Aproveito do povo sintaxes tortas."(Manoel de Barros)














domingo, 2 de agosto de 2020

andar ao lado

A filosofia não se expressa apenas em palavras e teorias, pois gestos e cores também são capazes de simbolizarem o que cada filósofo pensa. É o que faz Rafael nesta famosa obra: cada pensador é ali representado conforme um gesto, uma expressão facial e a cor da roupa que veste. Chama a atenção na imagem as duas figuras que estão aparentemente no centro: Platão e Aristóteles. Os dois aparecem lado a lado, mas sob certa tensão divergente. Parece que eles conversavam e , de repente, pararam diante de um impasse irresolúvel. Se ao invés de pintura fosse cinema, veríamos que , não faz muito tempo, Aristóteles andava atrás de Platão, como discípulo. Até que ousou pôr-se ao lado de Platão, agora já não mais seu mestre. Platão que sempre andava à frente e sozinho, deve ter levado um susto ao ver alguém ao seu lado, e não para lhe fazer companhia...Platão aponta para o Céu, para um Outro Mundo como Pátria verdadeira da Alma cativa aqui na terra, enquanto Aristóteles pondera com a mão espalmada, querendo dizer que a terra também é a nossa casa. O livro que cada um segura reproduz o gesto da mão . Mas o centro verdadeiro da obra não é Platão ou Aristóteles, o centro é o espaço “entre” os dois: o centro é a Diferença. Na pintura, é chamado de “ponto de fuga” a esse centro que se abre ao infinito. Transpondo esse espaço para a filosofia, ele se transmuta em “linha de fuga”. Linha de fuga não é fugir ou evadir-se no imaginário, tampouco fugir do mundo; linha de fuga é fazer fugir algo que estava aprisionado. Linha de fuga é ato libertário. Nenhum filósofo específico ocupa esse centro, pois esse centro é acentrado: horizonte aberto onde o pensar encontra a vida heterogênea e múltipla. A filosofia pode ser identificada academicamente a um filósofo, porém o pensar é essa abertura onde a própria vida está.
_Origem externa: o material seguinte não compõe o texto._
(** * Sustainable Design API: the request handlers of [backend/app.py]

    A shallow embedding of the Flask handlers of [backend/app.py] and of the
    start-up block that trains the ML models.  The handlers are written in a
    small exception monad that also records every call made to a collaborator
    object ([constraint_engine], [design_generator], [evaluator], the three
    ML models and the database layer).  Those collaborators live in modules
    that [app.py] only imports, so they appear here as records of functions,
    one record per Python class. *)

From Stdlib Require Import ZArith Floats.
From stdpp Require Import gmap strings list fin_maps.

Local Open Scope string_scope.
Local Open Scope list_scope.
Local Open Scope Z_scope.

(** ** Python values

    The values that travel through the handlers: JSON bodies, the dicts the
    collaborators hand back, and tuples.  Dict keys are strings throughout
    [app.py].  A [float] is a binary64, as in CPython. *)

Inductive pyval : Type :=
| PNone
| PBool (b : bool)
| PInt (z : Z)
| PFloat (f : float)
| PStr (s : string)
| PList (l : list pyval)
| PTuple (l : list pyval)
| PDict (m : gmap string pyval).

(** An exception instance: its class name and [str(e)].  Every exception
    here is an instance of [Exception], which is what both [except Exception]
    and the bare [except:] clauses of [app.py] catch. *)
Inductive exn : Type := Exn (cls : string) (msg : string).

Definition str_exn (e : exn) : string :=
  match e with Exn _ msg => msg end.

Inductive result (A : Type) : Type :=
| Ok (a : A)
| Raise (e : exn).
Arguments Ok {A} a.
Arguments Raise {A} e.

Definition rbind {A B} (r : result A) (k : A -> result B) : result B :=
  match r with
  | Ok a => k a
  | Raise e => Raise e
  end.

Notation "'let?' x ':=' m 'in' k" := (rbind m (fun x => k))
  (at level 10, x pattern, m at level 100, k at level 200).
Notation "'let?' ' p ':=' m 'in' k" :=
  (rbind m (fun x => match x with p => k end))
  (at level 10, p pattern, m at level 100, k at level 200).

Fixpoint rmap {A B} (f : A -> result B) (l : list A) : result (list B) :=
  match l with
  | [] => Ok []
  | x :: xs =>
      let? y := f x in
      let? ys := rmap f xs in
      Ok (y :: ys)
  end.

(** ** Builtins *)

Definition type_name (v : pyval) : string :=
  match v with
  | PNone => "NoneType"
  | PBool _ => "bool"
  | PInt _ => "int"
  | PFloat _ => "float"
  | PStr _ => "str"
  | PList _ => "list"
  | PTuple _ => "tuple"
  | PDict _ => "dict"
  end.

(** Truth value testing, as used by [if x:] and [not x]. *)
Definition truthy (v : pyval) : bool :=
  match v with
  | PNone => false
  | PBool b => b
  | PInt z => negb (z =? 0)
  | PFloat f => negb (PrimFloat.eqb f 0%float)
  | PStr s => negb (String.eqb s "")
  | PList l | PTuple l => negb (Nat.eqb (length l) 0)
  | PDict m => negb (Nat.eqb (size m) 0)
  end.

(** [x is None] *)
Definition is_none (v : pyval) : bool :=
  match v with PNone => true | _ => false end.

(** [obj.get(key, default)]: only a dict has the method. *)
Definition py_get (obj : pyval) (key : string) (default : pyval) : result pyval :=
  match obj with
  | PDict m => Ok (match m !! key with Some v => v | None => default end)
  | _ => Raise (Exn "AttributeError"
                  ("'" +:+ type_name obj +:+ "' object has no attribute 'get'"))
  end.

(** [obj[key]] with a string key. *)
Definition py_getitem (obj : pyval) (key : string) : result pyval :=
  match obj with
  | PDict m =>
      match m !! key with
      | Some v => Ok v
      | None => Raise (Exn "KeyError" ("'" +:+ key +:+ "'"))
      end
  | PList _ | PTuple _ =>
      Raise (Exn "TypeError"
               (type_name obj +:+ " indices must be integers or slices, not str"))
  | PStr _ =>
      Raise (Exn "TypeError" "string indices must be integers, not 'str'")
  | _ => Raise (Exn "TypeError"
                  ("'" +:+ type_name obj +:+ "' object is not subscriptable"))
  end.

(** [obj[key] = v] with a string key; the updated object is returned. *)
Definition py_setitem (obj : pyval) (key : string) (v : pyval) : result pyval :=
  match obj with
  | PDict m => Ok (PDict (<[key := v]> m))
  | PList _ =>
      Raise (Exn "TypeError" "list indices must be integers or slices, not str")
  | _ => Raise (Exn "TypeError"
                  ("'" +:+ type_name obj +:+ "' object does not support item assignment"))
  end.

(** [names[i]] on a list literal of strings: ints (and bools, which are ints)
    index from either end. *)
Definition py_list_index (names : list string) (i : pyval) : result pyval :=
  let at_int (z : Z) :=
    let n := Z.of_nat (length names) in
    let k := if z <? 0 then z + n else z in
    if (0 <=? k) && (k <? n)
    then match names !! Z.to_nat k with
         | Some s => Ok (PStr s)
         | None => Raise (Exn "IndexError" "list index out of range")
         end
    else Raise (Exn "IndexError" "list index out of range") in
  match i with
  | PInt z => at_int z
  | PBool b => at_int (if b then 1 else 0)
  | _ => Raise (Exn "TypeError"
                  ("list indices must be integers or slices, not " +:+ type_name i))
  end.

(** What a [for] loop or a comprehension iterates over.  A dict yields its
    keys, here in the order of the map. *)
Definition py_iter (obj : pyval) : result (list pyval) :=
  match obj with
  | PList l | PTuple l => Ok l
  | PStr s => Ok ((fun a => PStr (String a "")) <$> String.list_ascii_of_string s)
  | PDict m => Ok ((fun kv => PStr kv.1) <$> map_to_list m)
  | _ => Raise (Exn "TypeError"
                  ("'" +:+ type_name obj +:+ "' object is not iterable"))
  end.

(** [a, b = obj] *)
Definition py_unpack2 (obj : pyval) : result (pyval * pyval) :=
  let? items := py_iter obj in
  match items with
  | [a; b] => Ok (a, b)
  | _ => Raise (Exn "ValueError" "wrong number of values to unpack (expected 2)")
  end.

(** [len(obj)] *)
Definition py_len (obj : pyval) : result Z :=
  match obj with
  | PList l | PTuple l => Ok (Z.of_nat (length l))
  | PStr s => Ok (Z.of_nat (String.length s))
  | PDict m => Ok (Z.of_nat (size m))
  | _ => Raise (Exn "TypeError"
                  ("object of type '" +:+ type_name obj +:+ "' has no len()"))
  end.

(** The parts of the builtins whose digits play no role in control flow:
    decimal rounding of a float ([round(x, n)] returns a float for every
    float [x]) and the numeral parser behind [int(s)]. *)
Record builtins : Type := {
  float_round : float -> Z -> float;
  int_of_str : string -> result Z;
}.
(* ===== verification/_CoqProject ===== *)
-Q . S2P
Prelude.v
PyDict.v
Json.v
JsonText.v
DeadLetter.v
QueueManager.v
QueueInvariant.v
TaskConservation.v
TaskLifecycle.v
RetryPolicy.v
QueueOrder.v
WorkerRegistry.v
Eviction.v
LoadShedder.v
AdmissionControl.v
WalStore.v
Durability.v
StoreFile.v
Metrics.v
Observability.v
Server.v
Frames.v
Requests.v
Recovery.v
CrashSafety.v
Replies.v
ControlPlane.v
EventLoop.v
Serving.v
Supervision.v
Leases.v
Atomicity.v
Ledger.v
Limits.v
Wire.v
WireProtocol.v
Producer.v
Session.v
ServerLife.v
EndToEnd.v
Worker.v
Coroutines.v
Connection.v
Conversation.v
LoadGen.v
WorkerDrain.v
Fleet.v
FleetInvariant.v
Shutdown.v
FleetDrain.v
Loaders.v
LoadTest.v
PyString.v
Http.v
HttpSafety.v
TaskExecutor.v
Deployment.v
Restart.v
(* ===== verification/PyDict.v ===== *)
(** * Python containers: insertion-ordered [dict] and bounded [deque]

Since Python 3.7 a [dict] iterates in insertion order: assigning to an
existing key keeps the key's position, a new key goes last, and deleting
a key removes it.  The broker depends on this order (the wildcard consume,
the eviction sweep and the dead letter listing all iterate a [dict]), so a
dictionary is an association list with exactly these updates, and not an
unordered finite map.  [collections.deque] is a list whose head is the left
end; [deque(maxlen=n)] drops from the left when it overflows. *)

From S2P Require Import Prelude.

Abbreviation dict K V := (list (K * V)).

Section dict.
  Context {K V : Type} `{!EqDecision K}.
  Implicit Types (d : dict K V) (k : K) (v : V).

(** [d.get(k)] *)
Fixpoint dget (k : K) (d : dict K V) : option V :=
  match d with
  | [] => None
  | (k', v) :: d' => if decide (k = k') then Some v else dget k d'
  end.

(** [d[k] = v] *)
Fixpoint dset (k : K) (v : V) (d : dict K V) : dict K V :=
  match d with
  | [] => [(k, v)]
  | (k', v') :: d' => if decide (k = k') then (k, v) :: d' else (k', v') :: dset k v d'
  end.

(** [del d[k]], and what [d.pop(k, None)] leaves behind *)
Fixpoint ddel (k : K) (d : dict K V) : dict K V :=
  match d with
  | [] => []
  | (k', v') :: d' => if decide (k = k') then d' else (k', v') :: ddel k d'
  end.

Definition dkeys (d : dict K V) : list K := d.*1.
Definition dvalues (d : dict K V) : list V := d.*2.

(** A [dict] never holds a key twice. *)
Definition dict_wf (d : dict K V) : Prop := NoDup (dkeys d).

Lemma dget_Some_in d k v : dget k d = Some v → (k, v) ∈ d.
Proof.
  induction d as [|[k' v'] d IH]; cbn; [done|].
  case_decide; [intros [= ->]; subst; left | intros Hg; right; auto].
Qed.

Lemma dget_None d k : dget k d = None ↔ k ∉ dkeys d.
Proof.
  induction d as [|[k' v'] d IH]; cbn; [split; [intros _; by apply not_elem_of_nil | done]|].
  rewrite not_elem_of_cons. case_decide as E; [split; naive_solver|].
  rewrite IH. unfold dkeys. naive_solver.
Qed.

Lemma dget_is_Some d k : is_Some (dget k d) ↔ k ∈ dkeys d.
Proof.
  rewrite <- not_eq_None_Some, dget_None. split; [|tauto].
  intros H. by destruct (decide (k ∈ dkeys d)).
Qed.

Lemma dget_in d k v : dict_wf d → (k, v) ∈ d → dget k d = Some v.
Proof.
  unfold dict_wf. induction d as [|[k' v'] d IH]; cbn.
  { intros _ H; by apply not_elem_of_nil in H. }
  rewrite NoDup_cons, elem_of_cons. intros [Hk Hd] [[= -> ->]|Hin].
  - by rewrite decide_True.
  - rewrite decide_False; [by apply IH|]. intros ->. apply Hk.
    apply list_elem_of_fmap. by exists (k', v).
Qed.

Lemma dset_new d k v : dget k d = None → dset k v d = d ++ [(k, v)].
Proof.
  induction d as [|[k' v'] d IH]; cbn; [done|].
  case_decide; [done|]. intros Hg. by rewrite IH.
Qed.

Lemma dget_dset_eq d k v : dget k (dset k v d) = Some v.
Proof.
  induction d as [|[k' v'] d IH]; cbn; [by rewrite decide_True|].
  case_decide; cbn; [by rewrite decide_True | by rewrite decide_False].
Qed.

Lemma dget_dset_ne d k k' v : k ≠ k' → dget k' (dset k v d) = dget k' d.
Proof.
  intros Hne. induction d as [|[j w] d IH]; cbn; [by rewrite decide_False|].
  case_decide; cbn; subst; [by rewrite !decide_False by done|].
  case_decide; done.
Qed.

Lemma ddel_notin d k : k ∉ dkeys d → ddel k d = d.
Proof.
  induction d as [|[k' v'] d IH]; cbn; [done|].
  rewrite not_elem_of_cons. intros [Hk Hd].
  rewrite decide_False by done. by rewrite IH.
Qed.

Lemma dkeys_dset_existing d k v :
  k ∈ dkeys d → dkeys (dset k v d) = dkeys d.
Proof.
  induction d as [|[k' v'] d IH]; cbn; [by intros ?%not_elem_of_nil|].
  rewrite elem_of_cons. case_decide as E; cbn; [by subst|].
  intros [?|Hd]; [done|]. f_equal. by apply IH.
Qed.

Lemma dset_wf d k v : dict_wf d → dict_wf (dset k v d).
Proof.
  intros H. unfold dict_wf. destruct (dget k d) eqn:E.
  - rewrite dkeys_dset_existing; [done|]. apply dget_is_Some; eauto.
  - rewrite dset_new by done. unfold dkeys. rewrite fmap_app.
    apply NoDup_app_comm. cbn. apply NoDup_cons. split; [|done].
    by apply dget_None.
Qed.

(** Reading a present key splits the dictionary around it. *)
Lemma dget_split d k v :
  dget k d = Some v →
  ∃ d1 d2, d = d1 ++ (k, v) :: d2 ∧ ddel k d = d1 ++ d2 ∧
    (∀ v', dset k v' d = d1 ++ (k, v') :: d2).
Proof.
  induction d as [|[k' v'] d IH]; cbn; [done|].
  case_decide; subst.
  - intros [= ->]. by exists [], d.
  - intros (d1 & d2 & -> & -> & Hset)%IH.
    exists ((k', v') :: d1), d2. split_and!; cbn; [done..|].
    intros w. by rewrite Hset.
Qed.

Lemma ddel_perm d k v : dget k d = Some v → d ≡ₚ (k, v) :: ddel k d.
Proof.
  intros (d1 & d2 & -> & -> & _)%dget_split.
  by rewrite Permutation_middle.
Qed.

Lemma dset_existing_perm d k v v' :
  dget k d = Some v → dset k v' d ≡ₚ (k, v') :: ddel k d.
Proof.
  intros (d1 & d2 & -> & -> & ->)%dget_split.
  by rewrite Permutation_middle.
Qed.

Lemma ddel_wf d k : dict_wf d → dict_wf (ddel k d).
Proof.
  intros H. destruct (dget k d) eqn:E.
  - apply dget_split in E as (d1 & d2 & -> & -> & _).
    unfold dict_wf, dkeys in *. rewrite fmap_app in *. cbn in H.
    apply NoDup_app in H as (?&Hd&Hn). apply NoDup_cons in Hn as [??].
    apply NoDup_app; split_and!; [done| |done].
    intros x Hx Hx2. apply (Hd x Hx). by right.
  - rewrite ddel_notin; [done|]. by apply dget_None.
Qed.

Lemma dget_ddel_eq d k : dict_wf d → dget k (ddel k d) = None.
Proof.
  intros H. apply dget_None. destruct (dget k d) eqn:E.
  - apply dget_split in E as (d1 & d2 & -> & -> & _).
    unfold dict_wf, dkeys in *. rewrite fmap_app in *. cbn in H.
    apply NoDup_app in H as (?&Hd&Hn). apply NoDup_cons in Hn as [??].
    rewrite elem_of_app. intros [Hx|Hx]; [|done]. apply (Hd k Hx). by left.
  - rewrite ddel_notin; by apply dget_None.
Qed.

Lemma dget_ddel_ne d k k' : k ≠ k' → dget k' (ddel k d) = dget k' d.
Proof.
  intros Hne. induction d as [|[j w] d IH]; cbn; [done|].
  case_decide; cbn; subst; [by rewrite decide_False|].
  case_decide; done.
Qed.

Lemma ddel_subseteq d k x : x ∈ ddel k d → x ∈ d.
Proof.
  destruct (dget k d) eqn:E.
  - apply dget_split in E as (d1 & d2 & -> & -> & _).
    rewrite !elem_of_app, elem_of_cons. naive_solver.
  - rewrite ddel_notin; [done|]. by apply dget_None.
Qed.

(** An entry of [d[k] = v] is the new one or an old one. *)
Lemma dset_elem d k v x : x ∈ dset k v d → x = (k, v) ∨ x ∈ d.
Proof.
  induction d as [|[k' v'] d IH]; cbn; [rewrite list_elem_of_singleton; auto|].
  case_decide; rewrite !elem_of_cons; naive_solver.
Qed.

Lemma dvalues_dset_new d k v :
  dget k d = None → dvalues (dset k v d) = dvalues d ++ [v].
Proof. intros H. unfold dvalues. by rewrite dset_new, fmap_app. Qed.

Lemma dvalues_ddel d k v :
  dget k d = Some v → dvalues d ≡ₚ v :: dvalues (ddel k d).
Proof. intros H%ddel_perm. unfold dvalues. by rewrite H at 1. Qed.

Lemma dvalues_ddel_notin d k : dget k d = None → dvalues (ddel k d) = dvalues d.
Proof. intros H. by rewrite ddel_notin by (by apply dget_None). Qed.

Lemma length_ddel d k v : dget k d = Some v → length d = S (length (ddel k d)).
Proof. intros H%ddel_perm. by rewrite H at 1. Qed.

Lemma length_dset d k v :
  length (dset k v d) = match dget k d with Some _ => length d | None => S (length d) end.
Proof.
  destruct (dget k d) eqn:E.
  - rewrite (dset_existing_perm _ _ _ _ E), (length_ddel _ _ _ E). done.
  - rewrite dset_new, length_app by done. cbn. lia.
Qed.
End dict.

#[global] Arguments dkeys : simpl never.
#[global] Arguments dvalues : simpl never.

#[export] Hint Resolve dset_wf ddel_wf : distrosync.

#[global] Instance dict_wf_dec {K V} `{!EqDecision K} (d : dict K V) : Decision (dict_wf d).
Proof. unfold dict_wf. apply _. Defined.

(** ** [deque(maxlen=n)] *)

Definition deque_append_max {A} (maxlen : nat) (q : list A) (x : A) : list A :=
  let q' := q ++ [x] in drop (length q' - maxlen) q'.

Lemma deque_append_max_length {A} n (q : list A) x :
  length (deque_append_max n q x) ≤ n.
Proof. unfold deque_append_max. rewrite length_drop, length_app. cbn. lia. Qed.

Lemma deque_append_max_last {A} n (q : list A) x :
  0 < n → last (deque_append_max n q x) = Some x.
Proof.
  intros Hn. unfold deque_append_max. rewrite drop_app_le.
  - by rewrite last_snoc.
  - rewrite length_app. cbn. lia.
Qed.

Lemma deque_append_max_elem {A} n (q : list A) x y :
  y ∈ deque_append_max n q x → y = x ∨ y ∈ q.
Proof.
  unfold deque_append_max. intros H.
  apply (list_elem_of_In _ _) in H. apply (list_elem_of_In) in H.
  assert (y ∈ q ++ [x]) as Hin.
  { rewrite <- (take_drop (length (q ++ [x]) - n) (q ++ [x])).
    apply elem_of_app. by right. }
  rewrite elem_of_app, list_elem_of_singleton in Hin. naive_solver.
Qed.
Quando lemos e aprendemos com um filósofo que se abre a esse centro, a gente se sente não como estando atrás , mas andando ao lado. Ou como fazia Espinosa: conduzindo pela mão.

 

“Deprecio tanto seguir como ser seguido:

para me acompanhar aonde vou, é preciso aprender a amar andar ao lado.” (Nietzsche)




(na postagem está apenas uma parte da obra, aqui acima está ela inteira. À direita, vestindo um tom de vermelho mais intenso do que o de Platão, está Plotino. Mais do que Aristóteles, talvez seja Plotino que realiza o gesto mais antagônico ao de Platão: Plotino aponta discretamente para baixo com o dedo indicador da mão esquerda, ele aponta para a terra, querendo dizer: a terra é o céu que desceu, tudo é Uno)



sábado, 1 de agosto de 2020

diferença entre criar e inventar (2)

"Criar” e “inventar” são atos diferentes. A diferença entre ambos fica mais clara nas realidades que tais atos produzem. “Inventar” aplica-se a coisas. Celular , automóvel, relógio , etc. existem porque foram inventados. Já o “criar” é um ato que gera tudo aquilo cujo sentido se explica como arte, na acepção ampla da palavra . “Criar” tem origem na antiga palavra “creare”. De “creare” também provém “crer” . “Creare” significava tanto crer como criar. É por isso que somente cria quem crê, e quem crê sempre cria, mesmo diante das maiores impossibilidades. Não só um poema é criado , uma filosofia também o é, na medida em que filosofia e poesia criam ideias: ideias para pensar e para sentir . Criar uma filosofia é crer no pensar, criar um poema é crer no sentir. Só cria novas possibilidades para a vida que crê na liberdade; quem não crê , resigna-se e chora as impossibilidades.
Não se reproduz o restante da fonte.